(CN) — New research released Friday shows that a sudden climate shift roughly 5,000 years ago resulted in a new seabird settlement that fundamentally changed the ecosystem of the Falkland Islands and points to a potentially uncertain future for the avian explorers.
The Falkland Islands, an island cluster in the South Atlantic Ocean that is well regarded as one the Atlantic’s ecological treasures, has long played home to some of the world’s most notable seabirds alive, including great shearwaters, white-chinned petrels and five different species of penguins.
The coastal grasslands of the islands that many of these birds settle, however, have found themselves changed by new environmental factors like erosion and sheep grazing in recent history, factors that could pose a threat to seabird survival.
The health of these environments for seabirds, as well as the sparse long-term monitoring efforts to better understand how these creatures respond to climate change, has led researchers to wonder just how seabirds have occupied the Falklands throughout history and how they — and the island they inhabit — respond to environmental shakeups.
In an effort to help answer these questions, a study published Friday in the journal Science Advances reports that after using an exhaustive 14,000-year paleoecological reconstruction of the Falkland Islands, researchers have determined that seabirds first settled the area around 5,000 years ago, a settlement that drastically morphed the islands’ ecosystems.
Researchers say the seabirds carried out this great settlement of the islands in part because the planet was undergoing a cooling phase around five millennia ago.
While researchers are unsure as to why these cooler temperatures brought them to the islands, Friday’s study reports that once they arrived, they brought about some serious changes for the islands’ environment.
Due to the sudden and potentially large amount of bird droppings that were introduced to the Falkland Islands, the environmental makeup and overall health of the islands were given a significant natural boost.
Concentrations of bio-elements such as phosphorus and zinc saw major increases, grass pollen accumulation rates went into overdrive and grassy turf became more easily produced all across the islands.
Dulcinea Groff, leader of the research effort and University of Maine doctoral student of ecology and environmental sciences, said that Friday’s research not only shows the environmental value of bird droppings, but also raises serious questions over where and how seabirds will settle amid Earth’s rising temperatures.

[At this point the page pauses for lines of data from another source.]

(** What the message of the [i]-th push, or of the [j]-th pop, carries. *)
Record tail_message (popped : Z) (i : nat) (msg : Message SpscLoc Z) : Prop := {
  tm_value : ms_value msg = to_u 64 (Z.of_nat i);
  tm_own : vw_loc (ms_view msg) TailPos = i;
  tm_peer : Z.of_nat (vw_loc (ms_view msg) HeadPos) <= popped;
  tm_knows : knows 1 (Z.of_nat i) (ms_view msg);
}.

Record head_message (pushed : Z) (j : nat) (msg : Message SpscLoc Z) : Prop := {
  hm_value : ms_value msg = to_u 64 (Z.of_nat j);
  hm_own : vw_loc (ms_view msg) HeadPos = j;
  hm_peer : Z.of_nat (vw_loc (ms_view msg) TailPos) <= pushed;
  hm_knows : knows 2 (Z.of_nat j) (ms_view msg);
}.

Definition within (m : Memory SpscLoc Z T) (v : View SpscLoc Z) : Prop := forall c, (vw_cell v c <= mm_version m c)%nat.

(** The memory, with the value a producer has written and not published, and whether the consumer has
    taken a value and not released its cell. *)
Record memory_inv (m : Memory SpscLoc Z T) (pushed popped : list T) (next : option T) (taking : bool) : Prop := {
  mi_tails : length (mm_order m TailPos) = S (length pushed);
  mi_heads : length (mm_order m HeadPos) = S (length popped);
  mi_tail i msg : mm_order m TailPos !! i = Some msg -> tail_message (zlen popped) i msg;
  mi_head j msg : mm_order m HeadPos !! j = Some msg -> head_message (zlen pushed) j msg;
  mi_within l i msg : mm_order m l !! i = Some msg -> within m (ms_view msg);
  mi_taken : zlen popped + (if taking then 1 else 0) <= zlen pushed;
  mi_room : zlen pushed + zlen (option_list next) <= zlen popped + N;
  mi_written q : zlen popped + (if taking then 1 else 0) <= q < zlen pushed + zlen (option_list next) ->
    Z.of_nat (mm_version m (q mod N)) = 2 * (q / N) + 1 /\
    (pushed ++ option_list next) !! Z.to_nat q = Some (mm_content m (q mod N));
  mi_free q : zlen pushed + zlen (option_list next) <= q < zlen popped + (if taking then 1 else 0) + N ->
    Z.of_nat (mm_version m (q mod N)) = 2 * (q / N);
  mi_fifo : popped = take (length popped) pushed;
}.
Lemma mpmc_preserves m threads trace d t m' pc' v' events :
  mpmc_inv (MkMpmc m threads trace) d -> small (pushes trace) ->
  mpmc_thread_step N t m (threads t).1 (threads t).2 m' pc' v' events ->
  exists d', mpmc_inv (MkMpmc m' (<[t := (pc', v')]> threads) (trace ++ events)) d'.
Proof.
  intros Hi Hb Hs. destruct (threads t) as [pc v] eqn:Hth. cbn in Hs. pose proof (qi_ring _ _ Hi) as Hr. cbn in Hr.
  pose proof (qi_thread _ _ Hi t) as Ht. cbn in Ht. rewrite Hth in Ht. cbn in Ht.
  assert (Hquiet : forall pc1 v1 ev, pushes ev = [] -> owns pc = None -> owns pc1 = None -> thread_inv m (pushes trace) d pc1 v1 ->
    (forall queue owed, fifo N trace queue owed -> fifo N (trace ++ ev) queue owed) ->
    exists d', mpmc_inv (MkMpmc m (<[t := (pc1, v1)]> threads) (trace ++ ev)) d').
  { intros pc1 v1 ev He Ho Ho1 Ht1 Hf. exists d. apply quiet_inv; try done. by rewrite Hth. }
  assert (Hnil : forall queue owed, fifo N trace queue owed -> fifo N (trace ++ []) queue owed) by (intros; by rewrite app_nil_r).
  pose proof (ti_cells _ _ _ _ _ Ht) as Hcells. pose proof (ti_locs _ _ _ _ _ Ht) as Hlocs.
  destruct Hs as [op v|op v pos v' Hl|op pos v seq v' Hl|op pos seq v Hd|op pos seq v Hd|op pos seq v Hd|op pos v m' v' Hex|op pos v pos' v' Hl
    |op pos v moved|op pos result v].
  - by apply Hquiet.
  - destruct (loads_counter _ _ _ _ _ _ _ _ Hr Ht Hl) as (? & ? & ?). by apply Hquiet.
  - rewrite mpmc_slot_mod in Hl. destruct (loads_sequence _ _ _ _ _ _ _ _ Hr Ht (slot_range pos) Hl) as (Hx & ? & ?). apply Hquiet; try done.
    split; [done|done|]. split; [apply (ti_pc _ _ _ _ _ Ht)|done].
  - destruct (compare_positions _ _ _ _ _ _ _ Hr Ht Hb) as (i & Hi' & He & _). rewrite Hd in He. apply Hquiet; try done. split; [done|done|].
    split; [apply (ti_pc _ _ _ _ _ Ht)|]. enough (i = ready_index op pos) as <- by done. apply (sequence_inj (pos mod N)). rewrite sequence_ready. lia.
  - apply Hquiet; try done. intros. by apply FifoGivesUp.
  - by apply Hquiet.
  - exists (d + side op). by apply (reserve_inv m threads trace d t op pos v).
  - destruct (loads_counter _ _ _ _ _ _ _ _ Hr Ht Hl) as (? & ? & ?). by apply Hquiet.
  - exists d. rewrite mpmc_slot_mod. by apply (access_inv m threads trace d t op pos v moved).
  - exists d. rewrite mpmc_slot_mod. by apply (publish_mpmc_inv m threads trace d t op pos result v).
Qed.

Lemma mpmc_new_inv content : mpmc_inv (mpmc_new content) 0.
Proof.
  pose proof ring_two. split; cbn -[Z.pow].
  - split; cbn -[Z.pow]; try done; try lia.
    + by intros [].
    + intros op i msg Hi. apply list_lookup_singleton_Some in Hi as [-> <-]. by destruct op.
    + intros c i msg Hc Hi. apply list_lookup_singleton_Some in Hi as [-> <-]. cbn. split_and!; [|done|lia]. change (Z.of_nat 0) with (2 * 0). rewrite sequence_even. lia.
    + intros c i msg Hi. apply list_lookup_singleton_Some in Hi as [-> <-]. split; [done|]. intros l. cbn. lia.
    + unfold pushes. cbn [omap list_omap length]. lia.
    + intros c a Hc Ha. unfold slot_last in Ha. cbn in Ha. assert (a = 0) as -> by lia. split; [lia|done].
    + intros c a Hc Ha. unfold slot_last in Ha. cbn in Ha. lia.
    + intros c a Hc Hv. unfold version in Hv. cbn in Hv. lia.
  - intros t. split; [done|intros l; cbn; lia|done].
  - done.
  - exists (fun _ => None). split; [apply FifoNew|done].
Qed.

"Our work emphasizes just how important the nutrients in seabird poop are for the ongoing efforts to restore and conserve their grassland habitats,” Groff said with the release of the study.
“It also raises the question about where seabirds will go as the climate continues to warm. Our 14,000-year record shows that seabirds established at Surf Bay during cooler climates. Seabird conservation efforts in the South Atlantic should be prepared for these species to move to new breeding grounds in a warmer world, and those locations may not be protected.”
Researchers say that this relationship between seabirds and the ecosystems of the Falkland Islands have some potentially critical ramifications when considering how the islands and the seabirds themselves could respond to climate change moving forward.
Given that seabirds were able to introduce so much change to terrestrial environments using natural resources that originated from the marine ecosystem, such changes suggest sensitivity to other climate alterations.
Scientists found that seabirds could also be potentially sensitive to changes in sea surface temperatures, a sensitivity that could lead to dire consequences for their food supplies due to rising ocean temperatures.
Jacquelyn Gill, an associate professor of paleoecology and plant ecology in the University of Maine Climate Change Institute, said Friday’s study serves as a testament to just how important it is for researchers to understand how ecosystems around the world respond to rising global temperatures.
"Our study is also a powerful reminder of why we need to understand how different ecosystems are connected as the world warms," Gill said.
She said that the relationship between seabirds and climate change make it crucial that we come to a better understanding of where seabirds have settled in the past during warmer periods so that we can best prepare for whatever homes they may flock to next.
“We desperately need to have a better sense of where these birds were when the climate was warmer in the past (before they came to the Falklands) because that's where they're likely to go in the future as the world warms,” Gill said in an email.
“And we need to know why it is they moved — were they tracking changes on land, in the ocean, or the air (i.e., wind speed, which affects how much energy they need to expend to eat)? We just don't know, and it may be a combination of all three. These are going to be true for seabirds all over the world, not just in this critically important breeding habitat.”